ROANOKE TIMES

                         Roanoke Times
                 Copyright (c) 1995, Landmark Communications, Inc.

DATE: THURSDAY, October 20, 1994                   TAG: 9410210017
SECTION: EXTRA                    PAGE: 1   EDITION: METRO 
SOURCE: BETH MACY
DATELINE:                                 LENGTH: Medium


LIFE WASN'T INTENDED TO BE LITE

I was bombarded by four kinds of mail today.

In my work mailbox I found a college press release with a bumpy thing in it that had a distinct letter-bomb feel to it, but it turned out to be a pin promoting a campus event.

I also got a letter responding to my recent yard-art column. The writer said I forgot to include her favorite lawn decoration: an examination table she inherited from her obstetrician-grandfather, which she fashioned into an outdoor planting station, using the metal stirrups as guides for her watering hose.

My telephone voice-mail at work had several messages. And waiting at home in my rusty mailbox was the following assortment: two pieces of junk mail, a magazine, a party invitation and two bills.

When I turned on my home computer, I received my fourth kind of mail: an E-mail letter from my friend Evelyn in Washington, D.C. Written on Sept. 22 (I hadn't checked my messages in a while), the letter outlined her recent trip to Manhattan. She'd been to a party where people talked about their affinity for - get this - Roanoke.

"We agreed that there's a sense of community there, and yet it's kind of sophisticated," she said, basing her comments on a recent visit.

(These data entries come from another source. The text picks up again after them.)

(** One iteration of the loop. *)
Lemma strip_known_step fuel known p :
  strip_known (S fuel) known p =
    if bool_decide (last_token p ∈ known)
    then strip_known fuel known (fst (os_path.splitext p))
    else Some p.
Proof.
  cbn [strip_known]. unfold last_token.
  destruct (os_path.splitext p) as [base ext]. cbn [fst snd].
  by destruct (bool_decide _).
Qed.

(** An extension that is taken off makes the name shorter, as long as the
    empty token is not known. *)
Lemma splitext_shorter known p :
  "" ∉ known -> last_token p ∈ known ->
  (String.length (fst (os_path.splitext p)) < String.length p)%nat.
Proof.
  intros Hempty Hin.
  destruct (splitext_inv p) as [Hw | (b & t & Hp & _ & _ & Hs)].
  - by rewrite (last_token_whole _ Hw) in Hin.
  - rewrite Hs. cbn [fst]. rewrite Hp, length_app. cbn. lia.
Qed.

Lemma strip_known_terminates known p fuel :
  "" ∉ known -> (String.length p < fuel)%nat ->
  is_Some (strip_known fuel known p).
Proof.
  intros Hempty. revert p. induction fuel as [|fuel IH]; intros p Hlen; [lia|].
  rewrite strip_known_step. case_bool_decide as Hin; [|done].
  apply IH. pose proof (splitext_shorter known p Hempty Hin). lia.
Qed.

(** The loop computes the relation [stripped]. *)
Lemma strip_known_stripped fuel known p r :
  strip_known fuel known p = Some r -> stripped known p r.
Proof.
  revert p. induction fuel as [|fuel IH]; intros p; [done|].
  rewrite strip_known_step. case_bool_decide as Hin.
  - intros H. apply stripped_step; [done | by apply IH].
  - intros [= <-]. by apply stripped_stop.
Qed.

Lemma stripped_strip_known known p r fuel :
  "" ∉ known -> stripped known p r -> (String.length p < fuel)%nat ->
  strip_known fuel known p = Some r.
Proof.
  intros Hempty Hs. revert fuel.
  induction Hs as [p Hout | p r Hin Hs IH]; intros fuel Hlen;
    (destruct fuel as [|fuel]; [lia|]); rewrite strip_known_step.
  - by rewrite bool_decide_eq_false_2.
  - rewrite bool_decide_eq_true_2 by done. apply IH.
    pose proof (splitext_shorter known p Hempty Hin). lia.
Qed.

Lemma stripped_last_token known p r :
  stripped known p r -> last_token r ∉ known.
Proof. induction 1; done. Qed.

Lemma dotted_app (ts us : list string) : dotted (ts ++ us) = dotted ts +:+ dotted us.
Proof.
  induction ts as [|t ts IH]; [done|]. cbn [dotted app].
  by rewrite IH, <- app_assoc.
Qed.

Lemma dotted_snoc (ts : list string) t :
  dotted (ts ++ [t]) = dotted ts +:+ String "." t.
Proof. rewrite dotted_app. cbn [dotted]. by rewrite app_nil_r. Qed.
(** C2, at the failing input and in general.  [clearAllData] empties the
    collection of every drawing tool, and it leaves the draft of every tool
    exactly as it was: in the registry of the application, a line tool that
    holds a pending draft still holds it afterwards. *)
Theorem clearAllData_keeps_drafts (tm : ToolManager.t) :
  (forall ref tool,
      In (ref, tool) (ToolManager.getDrawingTools tm) ->
      exists tool',
        ToolManager.getTool ref (ToolManager.clearAllData tm) = Some tool' /\
        HitDetector.extractItems tool' = []) /\
  (forall ref,
      option_map tool_draft
        (ToolManager.getTool ref (ToolManager.clearAllData tm))
      = option_map tool_draft (ToolManager.getTool ref tm)) /\
  ToolManager.clearAllData
    (mainRegistry PointsTool.create lineToolWithDraft PolygonTool.create
                  SectorTool.create TextTool.create)
  = mainRegistry PointsTool.create
      {| PolylineTool.lines := [];
         PolylineTool._draft := Some pendingDraft;
         PolylineTool._hover := None |}
      PolygonTool.create SectorTool.create TextTool.create.
Proof.
  split; [| split].
  - intros ref tool Hin. unfold ToolManager.clearAllData.
    rewrite clear_loop_getTool.
    assert (Hex : existsb (Nat.eqb ref)
                    (map fst (ToolManager.getDrawingTools tm)) = true).
    { apply existsb_exists. exists ref. split; [| apply Nat.eqb_refl].
      apply in_map_iff. now exists (ref, tool). }
    rewrite Hex.
    apply getDrawingTools_getAllTools, getAllTools_getTool in Hin.
    rewrite Hin. exists (truncateItems tool).
    split; [reflexivity | apply extractItems_truncateItems].
  - intros ref. unfold ToolManager.clearAllData. rewrite clear_loop_getTool.
    destruct (existsb (Nat.eqb ref) (map fst (ToolManager.getDrawingTools tm)));
      [| reflexivity].
    destruct (ToolManager.getTool ref tm) as [tool |]; [| reflexivity].
    cbn [option_map]. now rewrite tool_draft_truncateItems.
  - reflexivity.
Qed.
(** What [RequestPostJSON] returns once the post [first] has been taken
    from element 0 (decoded with the records [h0]): the post with the
    comments of element 1 attached in order, or the error of element 1, or
    the error of the first comment whose replies do not decode. *)
Definition assembled (lv : loopvar) (fuel : nat) (h0 : heap) (a1 : bytes)
    (first : Intermediary2 PostResponse)
    (r : option PostResponse * option error) : Prop :=
  match Unmarshal_commentListing (length h0) a1 with
  | json.PFuel => False
  | json.PErr e1 => r = (None, Some e1)
  | json.POk (cl, fresh) =>
      (exists p, r = (Some p, None) /\
                 post_scalars p = post_scalars (Data2 first) /\
                 Forall2 attached (post_Replies p) (Children (Data cl)))
      \/ (exists err, r = (None, Some err) /\
                      first_failure lv fuel None (Children (Data cl)) [] (h0 ++ fresh)%list err)
  end.

(** No member of [ms] selects the field [name]. *)
Definition lacks (name : string) (ms : list (bytes * (bytes * json.Value))) : Prop :=
  Forall (fun m => json.find_field [name] (json.unquote (fst m)) = None) ms.

(** An envelope without children: every member of the object is either not
    [data], or is a [data] that is [null] or an object without [children]. *)
Definition childless (ms : list (bytes * (bytes * json.Value))) : Prop :=
  Forall (fun m => json.find_field ["data"] (json.unquote (fst m)) = None
                   \/ snd (snd m) = json.Null
                   \/ exists ms', snd (snd m) = json.Object ms' /\ lacks "children" ms') ms.

(** The records that a sequence of pointers leads to. *)
Definition deref (h : heap) (ps : list ptr) : list (option CommentResponse) :=
  map (fun p : ptr => match p with Some a => h !! a | None => None end) ps.

Definition Body (c : CommentResponse) : option fval := comment_field c "Body".

(** ** Example inputs *)

(** A nested listing of two comments, [A] and [B], neither with replies. *)
Definition ex_replies : bytes :=
  json_text "{'data':{'children':[{'data':{'body':'A','replies':''}},{'data':{'body':'B','replies':''}}]}}".

(** A comment that carries [ex_replies], at address 0 of a heap of its own. *)
Definition ex_parent : CommentResponse :=
  mkComment (zero_scalars CommentResponse_fields) ex_replies [].

Definition ex_listing : commentListingIntermediary :=
  Eval vm_compute in
    match Unmarshal_commentListing 1 ex_replies with
    | json.POk (l, _) => l
    | _ => zero_Listing
    end.

(** The heap after [DecodeReplies] on [ex_parent], one variable per loop. *)
Definition ex_decoded : heap :=
  Eval vm_compute in
    match DecodeReplies PerLoop 3 [ex_parent] 0 with
    | Returns (h, _) => h
    | _ => []
    end.

(** The same with a variable per iteration. *)
Definition ex_decoded_1_22 : heap :=
  Eval vm_compute in
    match DecodeReplies PerIteration 3 [ex_parent] 0 with
    | Returns (h, _) => h
    | _ => []
    end.

(** A comment whose nested listing has a first child without a [replies]
    member: decoding that child fails. *)
Definition ex_failing : CommentResponse :=
  mkComment (zero_scalars CommentResponse_fields)
    (json_text "{'data':{'children':[{'data':{'body':'A'}},{'data':{'body':'B','replies':''}}]}}") [].

Definition ex_failed : heap :=
  Eval vm_compute in
    match DecodeReplies PerLoop 3 [ex_failing] 0 with
    | Returns (h, _) => h
    | _ => []
    end.

(** A comment without replies. *)
Definition ex_leaf : CommentResponse :=
  mkComment (zero_scalars CommentResponse_fields) empty_string_literal [].

(** A response whose element 0 holds two posts. *)
Definition ex_two_posts : bytes :=
  json_text "[{'data':{'children':[{'data':{'id':'p1'}},{'data':{'id':'p2'}}]}},{'data':{'children':[{'data':{'body':'A','replies':''}}]}}]".

Definition ex_two_posts_arrays : list bytes :=
  Eval vm_compute in
    match decodeJSON_arrays ex_two_posts with
    | json.POk a => a
    | _ => []
    end.

Definition ex_two_posts_listing : postListingIntermediary :=
  Eval vm_compute in
    match Unmarshal_postListing 0 (default "" (ex_two_posts_arrays !! 0)) with
    | json.POk (l, _) => l
    | _ => zero_Listing
    end.

(** A response with one post and two top-level comments. *)
Definition ex_response : bytes :=
  json_text "[{'data':{'children':[{'data':{'id':'p1','created_utc':1622548800.0}}]}},{'data':{'children':[{'data':{'body':'A','replies':''}},{'data':{'body':'B','replies':''}}]}}]".

Definition ex_response_arrays : list bytes :=
  Eval vm_compute in
    match decodeJSON_arrays ex_response with
    | json.POk a => a
    | _ => []
    end.

(** An envelope with a [data] object that has no [children]. *)
Definition ex_no_children : bytes := json_text "{'data':{}}".

Definition ex_no_children_members : list (bytes * (bytes * json.Value)) :=
  Eval vm_compute in
    match json.checkValid ex_no_children with
    | json.POk (_, json.Object ms) => ms
    | _ => []
    end.

(** A response with one post and two top-level comments, [X] and [Y]; the
    [replies] of [X] is the nested listing [ex_replies] of [A] and [B]. *)
Definition ex_nested_response : bytes :=
  json_text "[{'data':{'children':[{'data':{'id':'p1'}}]}},{'data':{'children':[{'data':{'body':'X','replies':{'data':{'children':[{'data':{'body':'A','replies':''}},{'data':{'body':'B','replies':''}}]}}}},{'data':{'body':'Y','replies':''}}]}}]".

Definition ex_nested_arrays : list bytes :=
  Eval vm_compute in
    match decodeJSON_arrays ex_nested_response with
    | json.POk a => a
    | _ => []
    end.

(** The comments of element 1 of [ex_nested_response] as they are decoded,
    before the loop of [RequestPostJSON] runs. *)
Definition ex_nested_listing : commentListingIntermediary :=
  Eval vm_compute in
    match Unmarshal_commentListing 0 (default "" (ex_nested_arrays !! 1)) with
    | json.POk (l, _) => l
    | _ => zero_Listing
    end.

(** The heap and the post that [RequestPostJSON] returns on
    [ex_nested_response], one variable per loop. *)
Definition ex_nested_heap : heap :=
  Eval vm_compute in
    match RequestPostJSON PerLoop 400 (inr ex_nested_response) with
    | Returns (h, _) => h
    | _ => []
    end.

Definition ex_nested_post : PostResponse :=
  Eval vm_compute in
    match RequestPostJSON PerLoop 400 (inr ex_nested_response) with
    | Returns (_, (Some p, _)) => p
    | _ => mkPost (zero_scalars PostResponse_fields) []
    end.

(** * The rest of the package *)

(** ** RequestPostJSON: the path of the request *)

(** The loop that removes the trailing slashes, run on the path read from
    its last byte backwards: [path[len(path)-1]] is the head of [r], and on
    an empty path its index is out of range. *)
Fixpoint trim_slashes (r : list byte) : outcome (list byte) :=
  match r with
  | [] => Panics "index out of range [-1]"
  | c :: r' => if Ascii.eqb c "/" then trim_slashes r' else Returns r
  end.

(** Lines 273 to 280 of [RequestPostJSON]: the trailing slashes of [u.Path]
    are removed and [.json] is appended. *)
Definition post_json_path (path : bytes) : outcome bytes :=
  match trim_slashes (rev (list_ascii_of_string path)) with
  | Returns r => Returns (string_of_list_ascii (rev r) ++ ".json")%string
  | Panics msg => Panics msg
  | OutOfFuel => OutOfFuel
  end.

(** [n] slashes. *)
Definition slashes (n : nat) : bytes := string_of_list_ascii (replicate n "/"%char).

(** ** CommentsByScore *)

(** [c.Score] *)
Definition Score (c : CommentResponse) : Z :=
  match comment_field c "Score" with
  | Some (VInt z) => z
  | _ => 0%Z
  end.

(** [a[i]] for an [int] index: out of range below 0 and from [len(a)] on. *)
Definition slice_index {A : Type} (a : list A) (i : Z) : option A :=
  if (i <? 0)%Z then None else a !! Z.to_nat i.

Module CommentsByScore.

Evelyn spends a lot of time composing E-mail letters at work - she won't divulge her exact daily count, on the off chance that her boss might come across this column. She joins a growing number of people who've learned to cruise the information highway, which I understand about as well as the proposed "smart road."

The Internet, from what I can tell, lets you chat with friends across the country at work - without scamming on the company's WATS line. It also lets you tap into encyclopedic wells of information called "databases," providing expert information in such fields as oboes, left-handed right-fielders and people who collect trolls.

The '90s version of a pub, it's been called - a place where people socialize and gossip, only no one gets drunk or goes home with someone they shouldn't.

It's an introvert's dream: You don't have to look good or speak well to impress. In fact, you don't have to see people at all. Less milling, more haste.

It's Life Lite.

I've always had a problem with intangible things. I never got the concept of vectors in high-school physics, just like I never really understood chemistry or computer science. I like to see what I'm studying, touch it, spill coffee on it.

When I go home from work, I love the ritual of spotting a letter sticking out of my mailbox, deciphering the handwriting, looking at the postmark and then ripping the envelope apart. I love hearing my newspaper thump on the porch each morning, smelling the newsprint, seeing the smudges it leaves on my new white shirt.

Which is why I'm fighting the urge to comprehend the Internet with all its bells and whistles. I know it's efficient and quick; I know it will save lots of trees.

A former professor of mine, who rarely writes letters but has E-mailed me a time or two, loves the technology because he doesn't let himself worry over every word and sentence. He types out his thoughts, sends them and they disappear instantly from his screen, forever.

My friend Evelyn, who has mailed me only one actual letter in five years, has sent a half-dozen E-mail notes since our visit two months ago. She confirms that the spontaneous transmission frees people to write who might otherwise be intimidated - or too lazy to hunt down an envelope or stamp.

I suppose it's possible that the lost art of letter-writing could be resurrected by E-mail. Maybe something that is sophisticated can really foster a needed sense of community - whether it's among an international community of oboe enthusiasts, or two old friends reconnecting over the glare of a VDT screen some 200 miles apart.

Today's party invitation seemed to me the perfect compromise: It came to my home mailbox via postcard, but the RSVP listed an E-mail address.

Now some die-hard Internetters might prefer to stay home and party over the entertainment speedway, but I'm not willing to go that far.

I like my life full-bodied, like a good dark beer, with more milling and less haste.

Some things weren't meant to be Lite.

Beth Macy, a features department staff writer, wishes they'd invent a light for the computer terminal so you'd know when your E-mail arrives. Her column runs Thursdays.